Live It Up! is an album by American pop singer Johnny Mathis that was released on December 11, 1961, by Columbia Records and was the second of two album collaborations with arranger and conductor Nelson Riddle. The singer again eschewed ballads as he had on Swing Softly and selected a balance of new and established material.

The album debuted on Billboard magazine's album chart in the issue dated February 24, 1962, to begin a stay of 39 weeks, during which time it got as high as number 14. it also debuted on the Cashbox albums chart in the issue dated February 17, 1962, and remained on the chart for the totals of 40 weeks, peaking at number eight.

This album was released on compact disc in a two-disc set with his other Riddle project, 1961's I'll Buy You a Star, on June 9, 2009. Live It Up! was also included in Legacy's Mathis box set The Voice of Romance: The Columbia Original Album Collection, which was released on December 8, 2017.

== Reception ==

Billboard was enthusiastic. "This is easily one of Mathis's best albums", they wrote. "He's really in a swingin' mood, and he gets standout arrangements to match from Nelson Riddle."

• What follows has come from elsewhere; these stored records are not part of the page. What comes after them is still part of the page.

(* ===== verification/Agent.v ===== *)
(** * The agent's tasks
      (agent/crates/agent-core/src/lib.rs, orchestrator.rs, config.rs,
      agent/crates/agent-bin/src/main.rs)

    Start-up, the osquery polling loop, the command listener, and the heartbeat
    and drain loops of main, as functions of what each pass meets.  They work on
    the event buffer's table and on the fleet client, and call the operations of
    those components. *)
From Stdlib Require Import ZArith Lia Ascii.
From S2P Require Import Prelude Json EventBuffer FleetDb FleetServer Osquery Isolation FleetClient.
#[local] Open Scope string_scope.
#[local] Open Scope list_scope.
#[local] Open Scope nat_scope.

(** ** Configuration (config.rs); paths are strings *)

Record AgentServerSection := ServerSection { srv_bind_addr : string; srv_port : Z }.
Record AgentSection := mkAgentSection {
  ag_node_id : option string; ag_name : string; ag_log_level : string; ag_log_format : string;
  ag_log_dir : string; ag_data_dir : string; ag_event_buffer_db : string; ag_event_buffer_max : Z;
  ag_event_drain_batch : Z; ag_event_drain_interval_secs : Z; ag_server : AgentServerSection }.
Record OsquerySection := mkOsquerySection {
  osq_socket_path : string; osq_conf_path : string; osq_flags_path : string; osq_pid_file : string;
  osq_log_path : string; osq_connect_timeout_secs : Z; osq_query_timeout_secs : Z }.
Record FleetSection := mkFleetSection {
  fl_host : string; fl_port : Z; fl_endpoint : string; fl_enrollment_secret : string;
  fl_tls_ca_cert : string; fl_tls_client_cert : option string; fl_tls_client_key : option string;
  fl_heartbeat_interval_secs : Z; fl_reconnect_interval_secs : Z; fl_max_reconnect_attempts : Z }.
Record IsolationSection := mkIsolationSection { iso_enabled : bool; iso_fleet_ip : string; iso_fleet_port : Z }.
Record AgentConfig := mkAgentConfig {
  cfg_agent : AgentSection; cfg_osquery : OsquerySection; cfg_fleet : FleetSection;
  cfg_isolation : IsolationSection }.

(** ** The node id in the configuration file (main.rs) *)

Definition node_id_line (node_id : string) : string :=
  "node_id = " +:+ dquote +:+ node_id +:+ dquote.

(** The loop of [save_node_id_to_config] on the lines, with its flags
    [in_agent] and [inserted]. *)
Fixpoint save_loop (new : string) (in_agent : bool) (lines : list string) : list string * bool * bool :=
  match lines with
  | [] => ([], in_agent, false)
  | l :: ls =>
      if String.eqb (trim l) "[agent]" then
        let '(ls', a, i) := save_loop new true ls in (l :: ls', a, i)
      else if in_agent && starts_with "node_id" l then (new :: ls, true, true)
      else if in_agent && starts_with "[" l then (new :: l :: ls, true, true)
      else let '(ls', a, i) := save_loop new in_agent ls in (l :: ls', a, i)
  end.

Cashbox claims Mathis "soft, feelingful tones are expertly backed by the Nelson Riddle ork which provides a suitable accompaniment to his vocalizing in addition to being a sales plus."

Variety wrote that "Johnny Mathis is in a peppy mood dishing out energetic vocal sounds that really bounce across the grooves."

Ralph Vaughan Williams of American Record Guide thought "Prehaps his voice has deepend, or else he has abandoned some of his vocal affectations, or maybe Nelson Riddle, who did the arrangements and also conducts, has had some effect."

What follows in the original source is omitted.